When Lord Kelvin — yes, the guy for which Kelvin temperature is named after — conceived of the general idea of a heat pump in an 1852 journal article, climate change was not on his mind. In fact, his concept for the heat pump arose in part from figuring out how to use coal more efficiently to heat homes in the UK winter and cool them in the tropics. In the article, published in the London, Edinburgh, and Dublin Philosophical Magazine and Journal of Science, he called for something with the “properties of a ‘perfect thermo-dynamic engine,’” which makes a heat pump sound absolutely incredible.
Kelvin envisioned a steam engine or another machine that evaporated or condensed liquid to generate heat or cooling. The air would be circulated to other locations through a cylinder while another cylinder pulled air from that location. His concept was never built, but it became the foundation for what was to come in the 20th century, including heat pumps that relied not on steam engines or coal but another source of near constant temperature: the ground.
It’s those geothermal heat pumps, the first of which as patented in 1912, that could now be key to ensuring no-carbon homes of the future. (Yes, there are air and even water heat pumps, but we’re focusing on geothermal here.) The upper 90 metres or so of the Earth’s crust is a fairly constant temperature in the 50s. That makes it an ideal place to pump or dump heat depending on the season.

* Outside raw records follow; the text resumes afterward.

(** * Device discovery, selection and actions of the React Native control panel

    A shallow embedding of the device enumeration, normalisation and
    selection code of the control panel, and of the code around it that
    reads the command line, asks, runs commands and dispatches the
    actions:

    - [Utils.filterSimulatorsByHighestOSVersion]  (Utils module),
    - [IOS.listDevices], [IOS.selectDevice], [IOS.promptForDeviceSelection]
      (iOS module),
    - [Android.listDevices], [Android.selectDevice]  (Android module),
    - [Verbosity.executeCommand], [Cli.question], [Cli.confirm],
      [Cli.parseCommandLineArgs], [Cli.handleSpecialCommands],
      [Cli.checkEnvFile]  (Utils module),
    - [IOSRun.updatePods], [IOSRun.setupEnvironment],
      [IOSRun.getCleanDeviceName], [IOSRun.executeDebug],
      [IOSRun.executeRelease], [IOSRun.executeBuild]  (iOS module),
    - [AndroidRun.setupEnvironment], [AndroidRun.getVariant],
      [AndroidRun.executeDebug], [AndroidRun.executeRelease],
      [AndroidRun.executeBuild]  (Android module),
    - [Panel.executeIOSAction], [Panel.executeAndroidAction]  (the control
      panel), [UI.showMenu]  (UI module).

    Conventions of the embedding.

    - A JavaScript string is a [string]: a sequence of code units, here
      restricted to the code units 0..255 (Latin-1).  On that range the
      white space of [\s] and [trim] is 9..13, 32 and 160, [toLowerCase]
      touches A-Z and the accented capitals 192..222 (not 215), and a
      literal under the [i] flag only identifies the ASCII letter cases.
    - A regular expression literal is transcribed into the syntax [re]
      and run by a backtracking matcher that follows the order in which
      the JavaScript matcher tries alternatives.
    - A number that the code only uses as an integer is a [Z]; [NaN] is
      [None].  The values are exact below 2^53.
    - An exception is a result [Throw]; what [console.log] and
      [console.error] print, and the questions asked, are collected in a
      trace of [event]s (colours are dropped).
    - An action is given what the commands it runs give, as a function
      [shell] of the command line, and the lines the user will type; it
      leaves a trace of [effect]s: the events of the listing and of the
      selectors, its own messages, the commands it runs and the questions
      it asks.  *)

From Stdlib Require Import String Ascii List ZArith Bool Lia Arith Permutation.
Import ListNotations.
Open Scope string_scope.
Open Scope nat_scope.

(** ** JavaScript strings *)

Module JS.

Definition code (c : ascii) : nat := nat_of_ascii c.

(** White space and line terminators: what [\s] matches and [trim] strips. *)
Definition isWhiteSpace (c : ascii) : bool :=
  let n := code c in
  ((9 <=? n) && (n <=? 13)) || (n =? 32) || (n =? 160).

Definition isDigit (c : ascii) : bool :=
  let n := code c in (48 <=? n) && (n <=? 57).

Definition toLowerChar (c : ascii) : ascii :=
  let n := code c in
  if ((65 <=? n) && (n <=? 90))
     || ((192 <=? n) && (n <=? 222) && negb (n =? 215))
  then ascii_of_nat (n + 32) else c.

(** Canonical form of a code unit for a match under the [i] flag when the
    pattern character is an ASCII letter. *)
Definition toUpperAscii (c : ascii) : ascii :=
  let n := code c in
  if (97 <=? n) && (n <=? 122) then ascii_of_nat (n - 32) else c.

Fixpoint toLowerCase (s : string) : string :=
  match s with
  | EmptyString => EmptyString
  | String c s' => String (toLowerChar c) (toLowerCase s')
  end.

Fixpoint trimStart (s : string) : string :=
  match s with
  | String c s' => if isWhiteSpace c then trimStart s' else s
  | EmptyString => EmptyString
  end.

(** [trimEnd]: a white space character is dropped when everything after
    it has been dropped. *)
Fixpoint trimEnd (s : string) : string :=
  match s with
  | EmptyString => EmptyString
  | String c s' =>
      match trimEnd s' with
      | EmptyString => if isWhiteSpace c then EmptyString else String c EmptyString
      | t => String c t
      end
  end.

Definition trim (s : string) : string := trimEnd (trimStart s).

Definition startsWith (s p : string) : bool := String.prefix p s.

(** [s.includes(p)] *)
Fixpoint includes (s p : string) : bool :=
  String.prefix p s ||
  match s with
  | EmptyString => false
  | String _ s' => includes s' p
  end.

(** [s.split(sep)] for a separator of one character: never empty. *)
Fixpoint split (sep : ascii) (s : string) : list string :=
  match s with
  | EmptyString => [EmptyString]
  | String c s' =>
      if Ascii.eqb c sep then EmptyString :: split sep s'
      else match split sep s' with
           | x :: xs => String c x :: xs
           | [] => [String c EmptyString]
           end
  end.

(** [s.replace(/[..]/g, '')]: every character of the class is removed. *)
Fixpoint removeAll (p : ascii -> bool) (s : string) : string :=
  match s with
  | EmptyString => EmptyString
  | String c s' => if p c then removeAll p s' else String c (removeAll p s')
  end.

(** [s.replace(/c/g, d)] *)
Fixpoint replaceAllChar (c d : ascii) (s : string) : string :=
  match s with
  | EmptyString => EmptyString
  | String a s' => String (if Ascii.eqb a c then d else a) (replaceAllChar c d s')
  end.

(** A string is truthy when it is not empty. *)
Definition truthy (s : string) : bool :=
  match s with EmptyString => false | _ => true end.

Definition allDigits (s : string) : bool :=
  forallb isDigit (list_ascii_of_string s).

Definition digitValue (c : ascii) : Z := Z.of_nat (code c - 48).

(** Value of a run of decimal digits, most significant first. *)
Definition decimalValue (s : string) : Z :=
  fold_left (fun acc c => 10 * acc + digitValue c)%Z (list_ascii_of_string s) 0%Z.

(** [Number(s)] on the strings the version code feeds it: the parts of a
    text of digits and dots split at the dots, that is runs of decimal
    digits, the empty run included ([Number('')] is 0).  Any other text is
    taken to [NaN]; the numeric literals of other shapes (signs, exponents,
    hexadecimal, surrounding blanks) are outside the model, and every
    statement about versions assumes digits and dots. *)
Definition Number (s : string) : option Z :=
  if allDigits s then Some (decimalValue s) else None.

(** Longest prefix of characters of a class, and what follows it. *)
Fixpoint span (p : ascii -> bool) (s : string) : string * string :=
  match s with
  | EmptyString => (EmptyString, EmptyString)
  | String c s' =>
      if p c then let '(a, b) := span p s' in (String c a, b)
      else (EmptyString, s)
  end.

Definition isHexDigit (c : ascii) : bool :=
  let n := code c in
  isDigit c || ((65 <=? n) && (n <=? 70)) || ((97 <=? n) && (n <=? 102)).

Definition hexDigitValue (c : ascii) : Z :=
  let n := code c in
  if isDigit c then Z.of_nat (n - 48)
  else if (65 <=? n) && (n <=? 70) then Z.of_nat (n - 55)
  else Z.of_nat (n - 87).

Definition hexValue (s : string) : Z :=
  fold_left (fun acc c => 16 * acc + hexDigitValue c)%Z (list_ascii_of_string s) 0%Z.

(** Sign prefix of [parseInt]: the sign and the rest. *)
Definition parseSign (s : string) : Z * string :=
  match s with
  | String "-" s' => ((-1)%Z, s')
  | String "+" s' => (1%Z, s')
  | _ => (1%Z, s)
  end.

(** [parseInt(s, 10)]: leading white space is skipped, a sign is read,
    then the longest run of decimal digits; no digit gives [NaN]. *)
Definition parseInt10 (s : string) : option Z :=
  let '(sign, body) := parseSign (trimStart s) in
  let '(digits, _) := span isDigit body in
  if truthy digits then Some (sign * decimalValue digits)%Z else None.

(** [parseInt(s)] without a radix: as above, but a [0x] or [0X] prefix
    selects base 16. *)
Definition parseInt (s : string) : option Z :=
  let '(sign, body) := parseSign (trimStart s) in
  match body with
  | String "0" (String x rest) =>
      if Ascii.eqb x "x" || Ascii.eqb x "X" then
        let '(digits, _) := span isHexDigit rest in
        if truthy digits then Some (sign * hexValue digits)%Z else None
      else
        let '(digits, _) := span isDigit body in
        if truthy digits then Some (sign * decimalValue digits)%Z else None
  | _ =>
      let '(digits, _) := span isDigit body in
      if truthy digits then Some (sign * decimalValue digits)%Z else None
  end.

End JS.

(** ** Regular expressions *)

Module Regex.

(** The fragment of the regular expression syntax the code uses.
    Repetition only ever applies to a character class. *)
Inductive re : Type :=
| Eps                                             (* empty pattern *)
| Lit (c : ascii)                                 (* a literal character *)
| LitI (c : ascii)                                (* a literal under the i flag *)
| Rep (p : ascii -> bool) (min : nat) (greedy : bool)
    (* a class, the dot included, under a star or a plus, greedy or lazy *)
| Cat (r1 r2 : re)
| Opt (r : re)                                    (* r? (greedy) *)
| Cap (n : nat) (r : re)                          (* capture group number n *)
| Bos                                             (* ^ *)
| Eos.                                            (* $ *)

(** Captures, the most recent first: group number and captured text. *)
Definition caps := list (nat * string).

(** A match: start offset, end offset, captures. *)
Definition found := (nat * nat * caps)%type.

Definition cont := nat -> string -> caps -> option (nat * caps).

(** Zero or more characters of a class, then the continuation. A greedy
    repetition tries the longest run first, a lazy one the shortest. *)
Fixpoint star (p : ascii -> bool) (greedy : bool)
         (pos : nat) (s : string) (cs : caps) (k : cont) : option (nat * caps) :=
  match s with
  | String a s' =>
      if p a then
        if greedy then
          match star p greedy (S pos) s' cs k with
          | Some x => Some x
          | None => k pos s cs
          end
        else
          match k pos s cs with
          | Some x => Some x
          | None => star p greedy (S pos) s' cs k
          end
      else k pos s cs
  | EmptyString => k pos s cs
  end.

Fixpoint rep (p : ascii -> bool) (min : nat) (greedy : bool)
         (pos : nat) (s : string) (cs : caps) (k : cont) : option (nat * caps) :=
  match min with
  | O => star p greedy pos s cs k
  | S min' =>
      match s with
      | String a s' => if p a then rep p min' greedy (S pos) s' cs k else None
      | EmptyString => None
      end
  end.

(** [run r pos s cs k]: match [r] at offset [pos], where [s] is the rest
    of the input, then continue with [k]; alternatives are tried in the
    matcher's order and the first overall success is returned. *)
Fixpoint run (r : re) (pos : nat) (s : string) (cs : caps) (k : cont)
  : option (nat * caps) :=
  match r with
  | Eps => k pos s cs
  | Lit c =>
      match s with
      | String a s' => if Ascii.eqb a c then k (S pos) s' cs else None
      | EmptyString => None
      end
  | LitI c =>
      match s with
      | String a s' =>
          if Ascii.eqb (JS.toUpperAscii a) (JS.toUpperAscii c)
          then k (S pos) s' cs else None
      | EmptyString => None
      end
  | Rep p min greedy => rep p min greedy pos s cs k
  | Cat r1 r2 => run r1 pos s cs (fun pos' s' cs' => run r2 pos' s' cs' k)
  | Opt r1 =>
      match run r1 pos s cs k with
      | Some x => Some x
      | None => k pos s cs
      end
  | Cap n r1 =>
      run r1 pos s cs
          (fun pos' s' cs' => k pos' s' ((n, substring 0 (pos' - pos) s) :: cs'))
  | Bos => if Nat.eqb pos 0 then k pos s cs else None
  | Eos => match s with EmptyString => k pos s cs | _ => None end
  end.

Definition matchAt (r : re) (pos : nat) (s : string) : option (nat * caps) :=
  run r pos s [] (fun e _ cs => Some (e, cs)).

(** The first match, trying the start offsets from left to right. *)
Fixpoint search (r : re) (pos : nat) (s : string) : option found :=
  match matchAt r pos s with
  | Some (e, cs) => Some (pos, e, cs)
  | None =>
      match s with
      | EmptyString => None
      | String _ s' => search r (S pos) s'
      end
  end.

(** [s.match(r)] for a pattern without the g flag. *)
Definition exec (r : re) (s : string) : option found := search r 0 s.

(** Group [n] of a match; [None] is [undefined]. *)
Fixpoint lookupCap (n : nat) (cs : caps) : option string :=
  match cs with
  | [] => None
  | (m, t) :: cs' => if Nat.eqb m n then Some t else lookupCap n cs'
  end.

Definition group (n : nat) (m : found) : option string :=
  let '(_, _, cs) := m in lookupCap n cs.

(** [s.replace(r, '')] for a pattern without the g flag. *)
Definition remove (r : re) (s : string) : string :=
  match exec r s with
  | Some (b, e, _) => substring 0 b s ++ substring e (String.length s - e) s
  | None => s
  end.

(** Concatenation of a sequence of patterns, and literal text. *)
Definition seq (l : list re) : re := fold_right Cat Eps l.

Fixpoint lits (s : string) : re :=
  match s with
  | EmptyString => Eps
  | String c s' => Cat (Lit c) (lits s')
  end.
(** C9.  Two returning runs of get_share_performance in a row, with the same
    arguments and the same collaborators, return the same text, make the
    same calls and draw them under the same rcParams.  Two such runs of
    get_pe_eps_performance also return the same text and make the same
    calls, but when font.size was not 20 before the first run they are not
    drawn alike: the first run creates its figure (plt.subplots) before it
    sets font.size to 20, so under the font size it found, and the second
    run creates it under 20. *)
Theorem report_charts_repeated env sym fd years save osave w :
  (forall s1 w1 s2 w2,
      get_share_performance env sym fd save w = (Returned s1, w1) ->
      get_share_performance env sym fd save w1 = (Returned s2, w2) ->
      s1 = s2 /\
      exists ev,
        calls w1 = calls w ++ ev /\ calls w2 = calls w1 ++ ev /\
        drawn (rcParams w) ev = drawn (rcParams w1) ev) /\
  (forall s1 w1 s2 w2,
      get_pe_eps_performance env sym fd years osave w = (Returned s1, w1) ->
      get_pe_eps_performance env sym fd years osave w1 = (Returned s2, w2) ->
      dict_find String.eqb "font.size" (rcParams w) <> Some 20 ->
      s1 = s2 /\
      exists ev,
        calls w1 = calls w ++ ev /\ calls w2 = calls w1 ++ ev /\
        hd_error (drawn (rcParams w) ev)
          = Some (Call "plt.subplots" [] [("figsize", VInts [14; 7])], rcParams w) /\
        hd_error (drawn (rcParams w1) ev)
          = Some (Call "plt.subplots" [] [("figsize", VInts [14; 7])],
                  dict_set String.eqb "font.size" 20 (rcParams w)) /\
        drawn (rcParams w) ev <> drawn (rcParams w1) ev).
Proof.
  split.
  - intros s1 w1 s2 w2 H1 H2.
    destruct (oblivious_twice _ _ _ _ _ _
                (oblivious_get_share_performance env sym fd save) H1 H2)
      as (Hs & ev & Hev1 & Hev2).
    split; [ exact Hs | ].
    exists ev. split; [ exact Hev1 | split; [ exact Hev2 | ] ].
    rewrite (get_share_performance_rcParams _ _ _ _ _ _ _ H1).
    apply get_share_performance_returned in H1.
    destruct H1 as (d & start & target & sp & info & name & cc & sc & H1).
    destruct H1 as (_ & _ & _ & _ & _ & _ & _ & _ & _ & _ & Hc).
    rewrite Hev1 in Hc. apply app_inv_head in Hc. subst ev.
    unfold share_plot_calls, window_fetch. cbn [app drawn is_call is_plot_call fn args
      String.eqb Ascii.eqb Bool.eqb negb orb fold_left fst snd].
    rewrite dict_set_twice. reflexivity.
  - intros s1 w1 s2 w2 H1 H2 Hfont.
    destruct (oblivious_twice _ _ _ _ _ _
                (oblivious_get_pe_eps_performance env sym fd years osave) H1 H2)
      as (Hs & ev & Hev1 & Hev2).
    split; [ exact Hs | ].
    exists ev. split; [ exact Hev1 | split; [ exact Hev2 | ] ].
    rewrite (get_pe_eps_performance_rcParams _ _ _ _ _ _ _ _ H1).
    apply get_pe_eps_performance_returned in H1.
    destruct H1 as (d & ss & eps & start & hist & al & info & name & p & H1).
    destruct H1 as (_ & _ & _ & _ & _ & _ & _ & _ & _ & _ & _ & _ & _ & _ & Hc).
    rewrite Hev1 in Hc. apply app_inv_head in Hc. subst ev.
    unfold pe_plot_calls, window_fetch. cbn [app drawn is_call is_plot_call fn args
      String.eqb Ascii.eqb Bool.eqb negb orb fold_left fst snd hd_error].
    split; [ reflexivity | split; [ reflexivity | ] ].
    intros E. injection E as E _. apply Hfont.
    rewrite E. apply dict_find_set_same.
Qed.
(* ===== verification/Text.v ===== *)
(** * Text: characters, decimal numbers and stream extraction

    The program reads and writes decimal integers in four places: the
    write-ahead log ([wal.cc]), the values of the database ([server.cc]), the CSV
    file and the command line ([csv_reader.cc], [commands_parser.cc]).  This file
    models what these use of the C++ standard library, on texts that are lists of
    8-bit characters: [std::to_string] and [operator<<] ([to_text]),
    [operator>>] for integers and words ([scan_int], [scan_word]), [std::stoi]
    ([stoi]) and [std::getline] with the stream position before each line
    ([lines_from]). *)

From S2P Require Import Prelude.

Abbreviation ascii := Ascii.ascii.
Abbreviation text := (list ascii).

(** Literals: [L "abc"] is the text of the C string literal. *)
Definition L (s : string) : text := String.list_ascii_of_string s.

Definition chr (n : N) : ascii := Ascii.ascii_of_N n.
Definition nl : ascii := chr 10.
Definition sp : ascii := chr 32.
Definition minus : ascii := chr 45.
Definition plus : ascii := chr 43.

(** [isspace] in the C locale. *)
Definition is_space (c : ascii) : bool :=
  let n := Ascii.N_of_ascii c in ((9 <=? n) && (n <=? 13) || (n =? 32))%N.

Definition is_digit (c : ascii) : bool :=
  let n := Ascii.N_of_ascii c in ((48 <=? n) && (n <=? 57))%N.

Definition digit_val (c : ascii) : Z := Z.of_N (Ascii.N_of_ascii c) - 48.
Definition digit_chr (d : Z) : ascii := chr (Z.to_N (d + 48)).

(** ** Printing integers *)

Fixpoint digits_fuel (fuel : nat) (n : Z) : text :=
  match fuel with
  | O => []
  | S k => if n <? 10 then [digit_chr n]
           else digits_fuel k (n / 10) ++ [digit_chr (n mod 10)]
  end.

(** Every step divides by ten, so a number needs no more digits than bits. *)
Definition digits (n : Z) : text := digits_fuel (S (Z.to_nat (Z.log2 n))) n.

Definition to_text (z : Z) : text :=
  if z <? 0 then minus :: digits (- z) else digits z.

(** ** Reading integers and words *)

Fixpoint skip_ws (l : text) : text :=
  match l with
  | c :: l' => if is_space c then skip_ws l' else l
  | [] => []
  end.

Fixpoint read_digits (acc : Z) (l : text) : Z * text :=
  match l with
  | c :: l' => if is_digit c then read_digits (acc * 10 + digit_val c) l' else (acc, l)
  | [] => (acc, l)
  end.

(** A non-empty run of digits, with a sign; an optional sign before it. *)
Definition read_unsigned (sgn : Z) (l : text) : option (Z * text) :=
  match l with
  | c :: _ => if is_digit c then let (n, r) := read_digits 0 l in Some (sgn * n, r)
              else None
  | [] => None
  end.

Definition read_number (l : text) : option (Z * text) :=
  match l with
  | c :: l' => if bool_decide (c = minus) then read_unsigned (-1) l'
               else if bool_decide (c = plus) then read_unsigned 1 l'
               else read_unsigned 1 l
  | [] => None
  end.

(** [stream >> n] for an integer type with range [lo..hi]: [None] sets failbit. *)
Definition scan_int (lo hi : Z) (l : text) : option (Z * text) :=
  match read_number (skip_ws l) with
  | Some (n, r) => if (lo <=? n) && (n <=? hi) then Some (n, r) else None
  | None => None
  end.

Definition scan_i32 := scan_int int_min int_max.
Definition scan_i64 := scan_int long_min long_max.

(** The characters before the first one that satisfies [p], and the rest. *)
Fixpoint span_until (p : ascii -> bool) (l : text) : text * text :=
  match l with
  | c :: l' => if p c then ([], l)
               else let (a, b) := span_until p l' in (c :: a, b)
  | [] => ([], [])
  end.

(** [stream >> word] *)
Definition scan_word (l : text) : option (text * text) :=
  match span_until is_space (skip_ws l) with
  | ([], _) => None
  | (w, r) => Some (w, r)
  end.

(** [std::stoi]: throws on a text with no number and on one out of range;
    characters after the number are ignored. *)
Inductive stoi_error := invalid_argument | out_of_range.

Definition stoi (l : text) : Z + stoi_error :=
  match read_number (skip_ws l) with
  | Some (n, _) => if in32b n then inl n else inr out_of_range
  | None => inr invalid_argument
  end.

(** The exceptions of [std::stoi] and [std::vector::at], and sequencing of code
    that may throw one. *)
Abbreviation exn := stoi_error.

Definition try_bind {A B} (m : A + exn) (k : A -> B + exn) : B + exn :=
  match m with inl a => k a | inr e => inr e end.

Notation "'try' x ':=' m 'in' k" := (try_bind m (fun x => k))
  (at level 10, x name, m at level 100, k at level 200) : mpx_scope.

(** [v.at(i)] *)
Definition at_index {A} (l : list A) (i : nat) : A + exn :=
  match l !! i with Some x => inl x | None => inr out_of_range end.

(** [while (pos = in.tellg(), std::getline(in, line))]: the lines with the
    position each starts at.  A last line without a newline is a line when it is
    not empty. *)
Fixpoint lines_from (start pos : Z) (acc : text) (l : text) : list (Z * text) :=
  match l with
  | [] => match acc with [] => [] | _ => [(start, rev acc)] end
  | c :: l' =>
    if bool_decide (c = nl) then (start, rev acc) :: lines_from (pos + 1) (pos + 1) [] l'
    else lines_from start (pos + 1) (c :: acc) l'
  end.

Definition lines (l : text) : list (Z * text) := lines_from 0 0 [] l.

(** [in.seekg(pos); std::getline(in, line)]: [None] when the position is not in
    the file or no character is left. *)
Definition line_at (pos : Z) (l : text) : option text :=
  if (0 <=? pos) && (pos <? Z.of_nat (length l)) then
    Some (span_until (fun c => bool_decide (c = nl)) (drop (Z.to_nat pos) l)).1
  else None.

(** ** Lemmas on digits *)

Lemma digit_chr_props d : 0 <= d < 10 ->
  is_digit (digit_chr d) = true /\ digit_val (digit_chr d) = d.
Proof.
  intros H.
  assert (d = 0 \/ d = 1 \/ d = 2 \/ d = 3 \/ d = 4 \/ d = 5 \/ d = 6 \/ d = 7
          \/ d = 8 \/ d = 9) as Hd by lia.
  repeat destruct Hd as [->|Hd]; try (subst d); by vm_compute.
Qed.

Lemma is_digit_not c : is_digit c = true ->
  is_space c = false /\ c <> minus /\ c <> plus /\ c <> nl.
Proof.
  unfold is_digit, is_space. cbv zeta. intros H.
  split_and!; [lia | intros -> .. ]; by vm_compute in H.
Qed.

A heat pump does this by running either a loop or a long, straight run of pipe filled with anti-freeze into the ground and connecting to a building where a pump inside that blows over the coils and disperses the air. In the winter, it essentially pulls heat out of the air coming from the ground and blows it into your home. In the summer, the opposite happens. If you want to go wild, This Old House can tell you some of the specifics.
The reason why heat pumps are essential for the homes of 2030 has to do with what they don’t require: fossil fuels. There’s no propane, oil, gas, or coal, all fuels used to heat buildings. They not only produce carbon dioxide but also a host of other dangerous air pollutants.
“We burn stuff in the house and blow air across it and it could possibly kill us,” Joanne Huang, a special projects lead at Otherlab and co-founder and CEO of heat pump startup Sensible Storage, said, describing how furnaces work in terms that made me slightly nervous. “Ultimately, our grandkids are going to be like, ‘you did what, you piped flammable gas into your homes and blew air across the in the early 2000s?’ And we’ll be like, ‘yes, and we had carbon monoxide detectors to make sure we didn’t die.’”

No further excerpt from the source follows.